During that renegotiation, Merkel made it clear that Cameron’s demands – particularly on free movement – bemused her. In response to the argument that the UK should be able to treat EU citizens as migrants, and cap the number of those arriving, she remarked, caustically: ‘You have low unemployment, a booming economy, you’re growing faster than most of Europe, there’s no social crisis. And you are pulling in highly qualified labour, cheaply. Explain to me what the problem is.’
And, once the renegotiation and the referendum had played out, the reassurances that Merkel would come to the rescue began once again. David Davis, the Chief Negotiator and Secretary of State of Exiting the European Union, famously declared that: ‘We are too valuable a market for Europe to shut off. Within minutes of a vote for Brexit the CEO’s [sic] of Mercedes, BMW, VW and Audi will be knocking down Chancellor Merkel’s door demanding that there be no barriers to German access to the British market. And while they are at it they will be demanding that those British companies that they own will have uninterrupted access to Europe.’
Had British politicians (and, indeed, the unnamed French official) spent more time studying Merkel’s Germany, and less simply assuming it would ride to the rescue of the UK, the reality was there for all to see. The chancellor would prioritise the effective working of the European Union over bilateral links.
And yet, delusions persisted. Throughout the tortuous Brexit negotiations, leading British politicians and commentators continued to voice their belief that Merkel would help us out, despite her unequivocal insistence on the indivisibility of the four freedoms.
In the week leading up to the launch of Theresa May’s Chequers plan, a paper concerning Brexit and the future relationship between the UK and EU, she flew to Berlin with her Chief of Staff Gavin Barwell and Chief Negotiator Olly Robbins. The meeting with Merkel led Barwell to feel ‘probably the best I ever felt about our prospects of getting Brexit over the line’. Yet, Cabinet agreement on the Chequers plan was followed by an awkward diplomatic silence from Berlin.

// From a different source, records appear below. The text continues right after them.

(* ===== verification/ChainLedger.v ===== *)
(** * The virtual machine as the chain state drives it

    [Vm] of [crates/nano-vm/src/lib.rs] runs Clarity over the MARF. The chain state
    opens a block on it, runs transactions that commit or roll back, and seals or
    aborts the block; it is an interface here, with the records both crates exchange
    and the table of its side store that holds the rows of sealed ledgers. The values
    and costs of the [clarity] crate are parameters.

    And the ledger beside the MARF: [ChainLedger] and the checks that read it, of [crates/nano-chainstate/src/lib.rs]. *)

From stdpp Require Import gmap sorting.
From Stdlib Require Import Strings.String.
From S2P Require Import Prelude Primitives Address CodecIO Crypto TxData TxCodec TxAuth Nakamoto Signers SortitionRules Effects ProposalExecution BlockRules.
From S2P Require Import Clarity TenureRewards PostConditions.

(** ** The rows of sealed ledgers *)

(** The table [chain_ledger] of the side store: under a block's identifier its sequence
    and its data. *)
Abbreviation LedgerTable := (gmap (list byte) (Z * list byte)).

Definition LEDGER_HISTORY : Z := 256.

(** [MAX(sequence)], which is [NULL] over no row. *)
Definition max_sequence (rows : LedgerTable) : option Z := map_fold (fun _ row m => Some (default row.1 (Z.max row.1 <$> m))) None rows.

(** The two statements of [write_ledger]: a block keeps the sequence it was first written
    at, and rows out of the window go. *)
Definition upsert_ledger (block ledger : list byte) (rows : LedgerTable) : LedgerTable :=
  match rows !! block with
  | Some (sequence, _) => <[block := (sequence, ledger)]> rows
  | None => <[block := (default 0 (max_sequence rows) + 1, ledger)]> rows
  end.

Definition prune_ledgers (rows : LedgerTable) : LedgerTable :=
  match max_sequence rows with
  | Some newest => filter (fun entry => newest - LEDGER_HISTORY < entry.2.1) rows
  | None => rows
  end.

Definition write_ledger (block ledger : list byte) (rows : LedgerTable) : LedgerTable := prune_ledgers (upsert_ledger block ledger rows).

(** [clarity::vm::costs::ExecutionCost]. *)
Record ExecutionCost : Type := mkCost { co_write_length : Z; co_write_count : Z; co_read_length : Z; co_read_count : Z; co_runtime : Z }.

Definition cost_zero : ExecutionCost := mkCost 0 0 0 0 0.

Definition EPOCH_4_BLOCK_LIMIT : ExecutionCost := mkCost 15000000 15000 200000000 30000 5000000000.

(** What the code builds and reads of Clarity values beside [Clarity]. *)
Class ClarityValues `{CL : Clarity} : Type := {
  UInt : Z -> Value;
  PrincipalValue : PrincipalData -> Value;
  okay_true : Value;
  err_none : Value;
  value_none : Value;
  (** [Value::some], [Value::buff_from], [TupleData::from_data] and a list can be refused. *)
  value_some : Value -> option Value;
  buff_from : list byte -> option Value;
  buff_from_byte : byte -> Value;
  tuple_from_data : list (string * Value) -> option Value;
  cons_list_unsanitized : list Value -> option Value;
  serialize_to_vec : Value -> option (list byte);
  (** A committed response's data. *)
  committed_response : Value -> option Value;
  expect_u128 : Value -> option Z;
  expect_principal : Value -> option PrincipalData;
  expect_optional : Value -> option (option Value);
  expect_list : Value -> option (list Value);
  expect_buff : Z -> Value -> option (list byte);
  expect_tuple : Value -> option (list (string * Value));
  (** The issuer and the name of a contract; [boot_code_id]; the issuer as a principal. *)
  contract_issuer : QualifiedContractIdentifier -> Z * list byte;
  contract_name_bytes : QualifiedContractIdentifier -> list byte;
  boot_code_id : string -> bool -> QualifiedContractIdentifier;
  standard_of : Z * list byte -> PrincipalData;
}.

Section Types.
Context `{CL : Clarity} `{AM : !AssetMaps}.

Class VmTypes : Type := {
  Vm : Type;
  MarfStoreError : Type;
  VmExecutionError : Type;
  ClarityEvalError : Type;
  StacksTransactionEvent : Type;
  stx_mint_event : PrincipalData -> Z -> StacksTransactionEvent;
  no_assets : AssetMap;
  CostTracker : Type;
  free_tracker : CostTracker;
  (** [ExecutionCost::add] and [sub] change the cost and say whether they could; [exceeds]. *)
  cost_add : ExecutionCost -> ExecutionCost -> bool * ExecutionCost;
  cost_sub : ExecutionCost -> ExecutionCost -> bool * ExecutionCost;
  cost_exceeds : ExecutionCost -> ExecutionCost -> bool;
  (** [nano_vm::is_contract_analysis_failure], and its question of a call's error, asked of texts. *)
  analysis_failure : ClarityEvalError -> bool;
  call_analysis_failure : VmExecutionError -> bool;
}.

End Types.

Section Vm.
Context `{CL : Clarity} `{AM : !AssetMaps} `{VT : !VmTypes}.

Record TransactionResult : Type := mkResult {
  tr_value : option Value;
  tr_cost : ExecutionCost;
  tr_assets : AssetMap;
  tr_events : list StacksTransactionEvent;
}.

Definition set_cost (cost : ExecutionCost) (r : TransactionResult) : TransactionResult := mkResult (tr_value r) cost (tr_assets r) (tr_events r).
Definition add_events (events : list StacksTransactionEvent) (r : TransactionResult) : TransactionResult := mkResult (tr_value r) (tr_cost r) (tr_assets r) (tr_events r ++ events).

Inductive ContractCallOutcome : Type :=
| CallSuccess (result : TransactionResult)
| CallAbortedByResponse (result : TransactionResult)
| CallRuntimeFailure (cost : ExecutionCost) (error : VmExecutionError).

Inductive DeploymentOutcome : Type :=
| DeploymentSuccess (result : TransactionResult)
| AnalysisFailure (cost : ExecutionCost) (error : ClarityEvalError).

(** What Clarity may later read about a block. *)
Record BlockHeader : Type := mkBlockHeader {
  bh_burn_header_hash : list byte;
  bh_burn_block_height : Z;
  bh_burn_block_time : Z;
  bh_stacks_block_time : Z;
  bh_block_header_hash : list byte;
  bh_consensus_hash : list byte;
  bh_vrf_seed : list byte;
  bh_miner_address : Z * list byte;
  bh_burn_spend_total : Z;
  bh_burn_spend_winner : Z;
  bh_block_reward : Z;
  bh_tenure_height : Z;
  bh_tenure_start_height : Z;
}.

Record SealedDecision : Type := mkSealedDecision { sd_content_hash : list byte; sd_record : list byte }.

Record BlockCommit : Type := mkCommit { bc_header : BlockHeader; bc_ledger : list byte; bc_decision : option SealedDecision }.

(** A method of the [Vm]. *)
Definition VmOp (E A : Type) : Type := Vm -> result E A * Vm.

Again, a diplomatic misunderstanding of Germany led the UK down the garden path. Indeed, throughout, while the stance of Boris Johnson’s government in particular confused many in Berlin, Merkel remained firm in her belief that the EU should not sign a deal with London ‘at any price’.
And so, we arrive at June 2021. Merkel’s visit included all the bells and whistles of a major state event: a visit to the Queen, a new bilateral foreign policy agreement, an academic medal in her honour. The tone of the joint declaration certainly came as something of a surprise to many in the EU, coming, as it did, at a time when London and Brussels were at loggerheads over the implementation of the Northern Ireland protocol.

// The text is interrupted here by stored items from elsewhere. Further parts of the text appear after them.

(* ===== verification/TransactionExecution.v ===== *)
(** * Executing one transaction, of [crates/nano-chainstate/src/lib.rs]

    A transaction runs inside a transaction of the store, which commits with its receipt,
    or rolls back: wholly where the transaction has no place in a block, and to charge its
    fee again where it ran and failed. The operations a Bitcoin block carries for a tenure
    run the same way. *)

From stdpp Require Import gmap.
From Stdlib Require Import Strings.String.
From S2P Require Import Prelude Primitives Address CodecIO Crypto TxData TxCodec TxAuth Nakamoto Signers SortitionRules Sbtc Effects ProposalExecution.
From S2P Require Import Clarity BlockRules TenureRewards PostConditions ChainLedger ChainState SignerElection.
Local Open Scope string_scope.
Local Open Scope Z_scope.

Section Transactions.
Context `{HS : Hashes} `{SE : Secp256k1} `{ED : Edwards} `{CL : Clarity} `{CV : !ClarityValues} `{AM : !AssetMaps} `{VT : !VmTypes} `{VM : !Vms} `{LC : !LedgerCodec}.

Abbreviation M := (Eff ChainState ChainStateError).

Inductive PayloadOutcome : Type :=
| PayloadSuccess (result : TransactionResult)
| PayloadAborted (result : TransactionResult)
| PayloadFailure (result : TransactionResult) (error : ClarityEvalError + VmExecutionError).

Definition increment_nonce (nonce : Z) : option Z := checked_add U64_MAX nonce 1.

Definition is_coinbase (transaction : Transaction) : bool := any_coinbase (tx_data transaction).

(** The result of a transaction that is no user's: [okay_true] at no cost. *)
Definition no_result (value : Value) (cost : ExecutionCost) : TransactionResult := mkResult (Some value) cost no_assets [].

Definition system_transaction (transaction : Transaction) : bool := is_coinbase transaction || a_tenure_change (tx_data transaction).

Definition system_receipt (transaction : Transaction) (id : Sha256Sum) : TransactionReceipt := mkReceipt id Success true (no_result okay_true cost_zero).

Definition failed_deployment (error : ClarityEvalError) (cost : ExecutionCost) : M (TransactionResult * option (ClarityEvalError + VmExecutionError)) :=
  if negb (analysis_failure error) then throw (Evaluation error) else mret (no_result err_none cost, Some (inl error)).

Definition deploy (origin : StacksAddress.t) (version : ClarityVersion.t) (contract_name source : list byte) (tracker : CostTracker) : M (TransactionResult * option (ClarityEvalError + VmExecutionError)) :=
  contract ← valid (contract_identifier origin contract_name);
  outcome ← vm_op Evaluation (deploy_contract_outcome contract version source tracker);
  match outcome with
  | DeploymentSuccess result => mret (result, None)
  | AnalysisFailure cost error => failed_deployment error cost
  end.

Definition update_transaction_nonces (sender payer : PrincipalData) (sponsored : bool) (transaction : Transaction) : M unit :=
  origin_nonce ← valid (increment_nonce (condition_nonce (auth_origin (tx_auth transaction))));
  _ ← run (set_account_nonce sender origin_nonce);
  if sponsored then
    payer_nonce ← valid (increment_nonce (condition_nonce (auth_payer (tx_auth transaction))));
    run (set_account_nonce payer payer_nonce)
  else mret tt.

(** What the payload did, whether its call was aborted by its response, and whether it failed. *)
Definition run_payload (transaction : Transaction) (origin : StacksAddress.t) (sender : PrincipalData) (sponsor : option PrincipalData) (tracker : CostTracker)
  : M (TransactionResult * bool * option (ClarityEvalError + VmExecutionError)) :=
  match tx_data transaction with
  | TokenTransfer recipient amount memo =>
      recipient ← valid (principal_from_codec recipient);
      result ← run (transfer_stx sender recipient amount memo tracker);
      mret (result, false, None)
  | SmartContract contract_name source => r ← deploy origin ClarityVersion.Clarity6 contract_name source tracker; mret (r.1, false, r.2)
  | VersionedSmartContract clarity_version contract_name source => r ← deploy origin clarity_version contract_name source tracker; mret (r.1, false, r.2)
  | ContractCall address contract_name function_name arguments =>
      contract ← valid (contract_identifier address contract_name);
      outcome ← run (execute_contract_call_outcome sender sponsor contract function_name arguments tracker);
      match outcome with
      | CallSuccess result => mret (result, false, None)
      | CallAbortedByResponse result => mret (result, true, None)
      | CallRuntimeFailure cost error =>
          if call_analysis_failure error then throw InvalidTransaction else mret (no_result err_none cost, false, Some (inr error))
      end
  | _ => throw UnsupportedPayload
  end.

Definition execute_payload (transaction : Transaction) (origin : StacksAddress.t) (sender : PrincipalData) (sponsor : option PrincipalData) (execution_cost : ExecutionCost) : M PayloadOutcome :=
  tracker ← run (transaction_cost_tracker_with_total execution_cost);
  outcome ← run_payload transaction origin sender sponsor tracker;
  let '(result, aborted_by_response, runtime_error) := (outcome : TransactionResult * bool * option (ClarityEvalError + VmExecutionError)) in
  let '(possible, cost) := cost_sub (tr_cost result) execution_cost in
  if negb possible then throw InvalidTransaction else
  let result := set_cost cost result in
  mret (match runtime_error with
        | Some error => PayloadFailure result error
        | None => if aborted_by_response then PayloadAborted result else PayloadSuccess result
        end).

(** [.map(principal_from_address).transpose()?]. *)
Definition optional_sponsor (transaction : Transaction) : M (option PrincipalData) :=
  match sponsor_address transaction with Some address => sponsor ← valid (principal_from_address address); mret (Some sponsor) | None => mret None end.

Definition prepare_user_transaction (transaction : Transaction) (sender : PrincipalData) : M (option PrincipalData) :=
  sponsor ← optional_sponsor transaction;
  nonce ← run (account_nonce sender);
  if negb (nonce =? condition_nonce (auth_origin (tx_auth transaction))) then throw InvalidTransaction else
  let payer := default sender sponsor in
  nonce ← run (account_nonce payer);
  if negb (nonce =? condition_nonce (auth_payer (tx_auth transaction))) then throw InvalidTransaction else
  _ ← run (debit_fee payer (condition_fee (auth_payer (tx_auth transaction))));
  mret sponsor.

Definition execute_system_transaction (transaction : Transaction) (sender : PrincipalData) (receipt : TransactionReceipt) : M TransactionReceipt :=
  let fee := condition_fee (auth_payer (tx_auth transaction)) in
  _ ← run (if fee =? 0 then touch_stx_balance sender else debit_fee sender fee);
  nonce ← valid (increment_nonce (condition_nonce (auth_origin (tx_auth transaction))));
  _ ← run (set_account_nonce sender nonce);
  mret receipt.

Definition is_token_transfer (transaction : Transaction) : bool := match tx_data transaction with TokenTransfer _ _ _ => true | _ => false end.

(** The check of the post-conditions of a payload that succeeded. *)
Definition settle_post_conditions (transaction : Transaction) (sender : PrincipalData) (result : TransactionResult) : M unit :=
  if is_token_transfer transaction then
    if bool_decide (tx_post_conditions transaction = []) then mret tt else throw InvalidTransaction
  else
    failed ← try_with (fun _ => InvalidTransaction) (check_postconditions transaction sender (tr_assets result));
    match failed with Some reason => throw (TransactionFailure result (PostConditionAborted reason)) | None => mret tt end.

Definition execute_user_transaction (transaction : Transaction) (origin : StacksAddress.t) (sender : PrincipalData) (execution_cost : ExecutionCost) : M TransactionReceipt :=
  sponsor ← prepare_user_transaction transaction sender;
  let payer := default sender sponsor in
  let sponsored := bool_decide (is_Some sponsor) in
  outcome ← execute_payload transaction origin sender sponsor execution_cost;
  match outcome with
  | PayloadAborted result =>
      _ ← update_transaction_nonces sender payer sponsored transaction;
      id ← unwrap (txid transaction);
      mret (mkReceipt id AbortedByResponse false result)
  | PayloadFailure result error => throw (TransactionFailure result (RuntimeFailure error))
  | PayloadSuccess result =>
      _ ← settle_post_conditions transaction sender result;
      _ ← update_transaction_nonces sender payer sponsored transaction;
      id ← unwrap (txid transaction);
      mret (mkReceipt id Success true result)
  end.

Definition execute_transaction_in_transaction (transaction : Transaction) (execution_cost : ExecutionCost) : M TransactionReceipt :=
  origin ← valid (origin_address transaction);
  sender ← valid (principal_from_address origin);
  if system_transaction transaction then
    id ← unwrap (txid transaction);
    execute_system_transaction transaction sender (system_receipt transaction id)
  else execute_user_transaction transaction origin sender execution_cost.

Definition apply_transaction_failure (transaction : Transaction) (result : TransactionResult) (status : TransactionStatus) : M TransactionReceipt :=
  origin ← valid (origin_address transaction);
  sender ← valid (principal_from_address origin);
  sponsor ← optional_sponsor transaction;
  let payer := default sender sponsor in
  _ ← run (debit_fee payer (condition_fee (auth_payer (tx_auth transaction))));
  _ ← update_transaction_nonces sender payer (bool_decide (is_Some sponsor)) transaction;
  id ← unwrap (txid transaction);
  mret (mkReceipt id status false result).

(** The end of the store's transaction: committed with a value, rolled back with an error. *)
Definition settle_transaction {A} (r : result ChainStateError A) : M A :=
  match r with
  | Ok x => _ ← store commit_transaction; mret x
  | Err e => _ ← store rollback_transaction; throw e
  end.

Definition execute_transaction (transaction : Transaction) (execution_cost : ExecutionCost) : M TransactionReceipt :=
  _ ← store begin_transaction;
  r ← attempt (execute_transaction_in_transaction transaction execution_cost);
  match r with
  | Err (TransactionFailure result status) =>
      _ ← store rollback_transaction;
      _ ← store begin_transaction;
      r ← attempt (apply_transaction_failure transaction result status);
      settle_transaction r
  | r => settle_transaction r
  end.

(** ** The operations of a Bitcoin block *)

Inductive BitcoinOperationClass : Type := StackClass | TransferClass | DelegateClass | VoteClass.

Definition class_matches (class : BitcoinOperationClass) (operation : BitcoinOperation) : bool :=
  match class, op_kind operation with
  | StackClass, StackStx _ _ _ _ _ _ _ | TransferClass, TransferStx _ _ _ _ | DelegateClass, DelegateStx _ _ _ _ _ _ | VoteClass, VoteForAggregateKey _ _ _ _ _ => true
  | _, _ => false
  end.

(** [hash_mode as u8]. *)
Definition hash_mode_byte (mode : AddressHashMode) : byte := match mode with P2pkh => 0%u8 | P2sh => 1%u8 | P2wpkh => 2%u8 | P2wsh => 3%u8 end.

Definition optional_uint (height : option Z) : option Value := match height with Some height => value_some (UInt height) | None => Some value_none end.

(** The transaction of a native operation commits only where it succeeded; neither outcome stops the block. *)
Definition finalize_native (succeeded : bool) : M unit := if succeeded then store commit_transaction else store rollback_transaction.

Definition execute_native_contract_call (sender : PrincipalData) (contract : list byte) (function : string) (arguments : list Value) : M unit :=
  arguments ← valid (mapM serialize_to_vec arguments);
  _ ← store begin_transaction;
  contract ← valid (contract_parse contract);
  r ← attempt (run (execute_contract_call_outcome sender None contract (list_byte_of_string function) arguments free_tracker));
  finalize_native (match r with Ok (CallSuccess _) => true | _ => false end).

(** A pox address as the tuple a contract reads. *)
Definition pox_address_value (address : PoxAddress.t) : option Value :=
  '(version, hashbytes) ← match address with
    | PoxAddress.Standard address hash_mode => hash_mode ← hash_mode; Some (hash_mode_byte hash_mode, StacksAddress.hash160 address)
    | PoxAddress.Addr20 _ PoxAddress.Type20_P2wpkh bytes => Some (4%u8, bytes)
    | PoxAddress.Addr32 _ PoxAddress.Type32_P2wsh bytes => Some (5%u8, bytes)
    | PoxAddress.Addr32 _ PoxAddress.Type32_P2tr bytes => Some (6%u8, bytes)
    end;
  hashbytes ← buff_from hashbytes;
  tuple_from_data [("version", buff_from_byte version); ("hashbytes", hashbytes)].

Definition optional_pox_address (address : option PoxAddress.t) : option Value :=
  match address with Some address => value ← pox_address_value address; value_some value | None => Some value_none end.

Definition execute_bitcoin_operation (operation : BitcoinOperation) (bitcoin_height : Z) : M unit :=
  network ← ask network_of;
  match op_kind operation with
  | StackStx sender reward_address amount cycles _ _ _ =>
      sender ← valid (principal_from_address sender);
      reward_address ← valid (pox_address_value reward_address);
      execute_native_contract_call sender (boot_contract_id network "pox-5") "stack-stx" [UInt amount; reward_address; UInt bitcoin_height; UInt (u8 cycles)]
  | TransferStx sender recipient amount memo =>
      _ ← store begin_transaction;
      sender ← valid (principal_from_address sender);
      recipient ← valid (principal_from_address recipient);
      r ← attempt (run (transfer_stx sender recipient amount memo free_tracker));
      finalize_native (match r with Ok _ => true | Err _ => false end)
  | DelegateStx sender delegate amount reward_address _ until_bitcoin_height =>
      sender ← valid (principal_from_address sender);
      delegate ← valid (principal_from_address delegate);
      until ← valid (optional_uint until_bitcoin_height);
      reward_address ← valid (optional_pox_address reward_address);
      execute_native_contract_call sender (boot_contract_id network "pox-5") "delegate-stx" [UInt amount; PrincipalValue delegate; until; reward_address]
  | VoteForAggregateKey sender signer_index aggregate_key round reward_cycle =>
      sender ← valid (principal_from_address sender);
      aggregate_key ← valid (buff_from aggregate_key);
      execute_native_contract_call sender (boot_contract_id network "signers-voting") "vote-for-aggregate-public-key" [UInt signer_index; aggregate_key; UInt round; UInt reward_cycle]
  | LeaderBlockCommit _ _ _ _ _ _ _ _ | LeaderKeyRegistrationOp _ _ _ _ | PreStx _ => mret tt
  end.

Fixpoint execute_each (operations : list BitcoinOperation) (bitcoin_height : Z) : M unit :=
  match operations with
  | [] => mret tt
  | operation :: rest => _ ← execute_bitcoin_operation operation bitcoin_height; execute_each rest bitcoin_height
  end.

(** By kind: the stacks, then the transfers, the delegations and the votes. *)
Definition in_execution_order (operations : list BitcoinOperation) : list BitcoinOperation :=
  concat (map (fun class => List.filter (class_matches class) operations) [StackClass; TransferClass; DelegateClass; VoteClass]).

Definition execute_bitcoin_operations (operations : list BitcoinOperation) (bitcoin_height : Z) : M unit := execute_each (in_execution_order operations) bitcoin_height.

End Transactions.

Yet, once again, we should not kid ourselves. There is clearly a desire in Berlin to work closely with the UK, particularly on issues such as security where EU capabilities remain limited. However, a choice between this relationship and EU solidarity would still be a no-brainer for any German chancellor. And, if Merkel’s Christian Democratic Union of Germany (CDU) is out of power and the next chancellor is from a different political tradition to the prime minister, Boris Johnson should not mistake politeness for shared priorities.
Or, instead of reading between the lines, we could perhaps heed Merkel’s clear advice on her final trip to London: ‘We look at each other, we look at how different people can be, and we make the best of it.’